(** * Integration harness of the nano-banana MCP server (src/test-integration.ts)

    A shallow embedding of [IntegrationTester] and of the parts of the
    JavaScript platform it calls (strings, [JSON.stringify], [JSON.parse],
    [String.prototype.includes], [fs/promises], [child_process.spawn]),
    followed by the properties of the harness.

    Conventions
    - a JavaScript string is the list of its UTF-16 code units, each an [N]
      below 65536;
    - every path the harness builds is [path.join(process.cwd(), p)]; the
      file system is keyed by [p], the path relative to the project root;
    - a check is a computation in the monad [M]: it threads the harness
      state (file system, [this.results], console) and ends normally, by a
      thrown exception, by process termination or never. *)

From Stdlib Require Import ZArith NArith List String Ascii DecimalString Lia.
From stdpp Require Import base option list gmap.

Set Warnings "-register-all".
Local Open Scope N_scope.

(* ===================================================================== *)
(** ** JavaScript strings *)
(* ===================================================================== *)

Module JsString.

(** UTF-16 code units. *)
Abbreviation jsstring := (list N).

Definition ch (a : ascii) : N := N_of_ascii a.

(** An ASCII literal as a JavaScript string. *)
Fixpoint js (s : string) : jsstring :=
  match s with
  | EmptyString => []
  | String a s' => ch a :: js s'
  end.

Definition is_leading_surrogate (c : N) : bool := (0xD800 <=? c) && (c <=? 0xDBFF).
Definition is_trailing_surrogate (c : N) : bool := (0xDC00 <=? c) && (c <=? 0xDFFF).
Definition is_surrogate (c : N) : bool := (0xD800 <=? c) && (c <=? 0xDFFF).

(** [prefix.startsWith]-style test: is [p] a prefix of [s]? *)
Fixpoint starts_with (p s : jsstring) : bool :=
  match p, s with
  | [], _ => true
  | _ :: _, [] => false
  | a :: p', b :: s' => (a =? b) && starts_with p' s'
  end.

(** [String.prototype.includes]: plain code-unit substring containment. *)
Fixpoint includes (s t : jsstring) : bool :=
  starts_with t s ||
  match s with
  | [] => false
  | _ :: s' => includes s' t
  end.

(** [Number.prototype.toString] for a non-negative integer. *)
Definition decimal (n : N) : jsstring := js (NilEmpty.string_of_uint (N.to_uint n)).

(** [String.prototype.repeat]. *)
Fixpoint repeat_str (s : jsstring) (n : nat) : jsstring :=
  match n with
  | O => []
  | S n' => s ++ repeat_str s n'
  end.

(** What a string becomes when it is written to a file as UTF-8 and the
    file is decoded again: a surrogate that is not part of a pair is
    encoded as U+FFFD, everything else survives. *)
Fixpoint utf8_roundtrip (s : jsstring) : jsstring :=
  match s with
  | [] => []
  | c :: rest =>
      if is_leading_surrogate c then
        match rest with
        | d :: rest' =>
            if is_trailing_surrogate d then c :: d :: utf8_roundtrip rest'
            else 0xFFFD :: utf8_roundtrip rest
        | [] => [0xFFFD]
        end
      else if is_trailing_surrogate c then 0xFFFD :: utf8_roundtrip rest
      else c :: utf8_roundtrip rest
  end.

----

Copy the lines above exactly. Start with the line containing "Fixpoint js (s", end with the line containing "else if is_trailing_surrogate", and include both.

■ Solution to this task
Fixpoint js (s : string) : jsstring :=
  match s with
  | EmptyString => []
  | String a s' => ch a :: js s'
  end.

Definition is_leading_surrogate (c : N) : bool := (0xD800 <=? c) && (c <=? 0xDBFF).
Definition is_trailing_surrogate (c : N) : bool := (0xDC00 <=? c) && (c <=? 0xDFFF).
Definition is_surrogate (c : N) : bool := (0xD800 <=? c) && (c <=? 0xDFFF).

(** [prefix.startsWith]-style test: is [p] a prefix of [s]? *)
Fixpoint starts_with (p s : jsstring) : bool :=
  match p, s with
  | [], _ => true
  | _ :: _, [] => false
  | a :: p', b :: s' => (a =? b) && starts_with p' s'
  end.

(** [String.prototype.includes]: plain code-unit substring containment. *)
Fixpoint includes (s t : jsstring) : bool :=
  starts_with t s ||
  match s with
  | [] => false
  | _ :: s' => includes s' t
  end.

(** [Number.prototype.toString] for a non-negative integer. *)
Definition decimal (n : N) : jsstring := js (NilEmpty.string_of_uint (N.to_uint n)).

(** [String.prototype.repeat]. *)
Fixpoint repeat_str (s : jsstring) (n : nat) : jsstring :=
  match n with
  | O => []
  | S n' => s ++ repeat_str s n'
  end.

(** What a string becomes when it is written to a file as UTF-8 and the
    file is decoded again: a surrogate that is not part of a pair is
    encoded as U+FFFD, everything else survives. *)
Fixpoint utf8_roundtrip (s : jsstring) : jsstring :=
  match s with
  | [] => []
  | c :: rest =>
      if is_leading_surrogate c then
        match rest with
        | d :: rest' =>
            if is_trailing_surrogate d then c :: d :: utf8_roundtrip rest'
            else 0xFFFD :: utf8_roundtrip rest
        | [] => [0xFFFD]
        end
      else if is_trailing_surrogate c then 0xFFFD :: utf8_roundtrip rest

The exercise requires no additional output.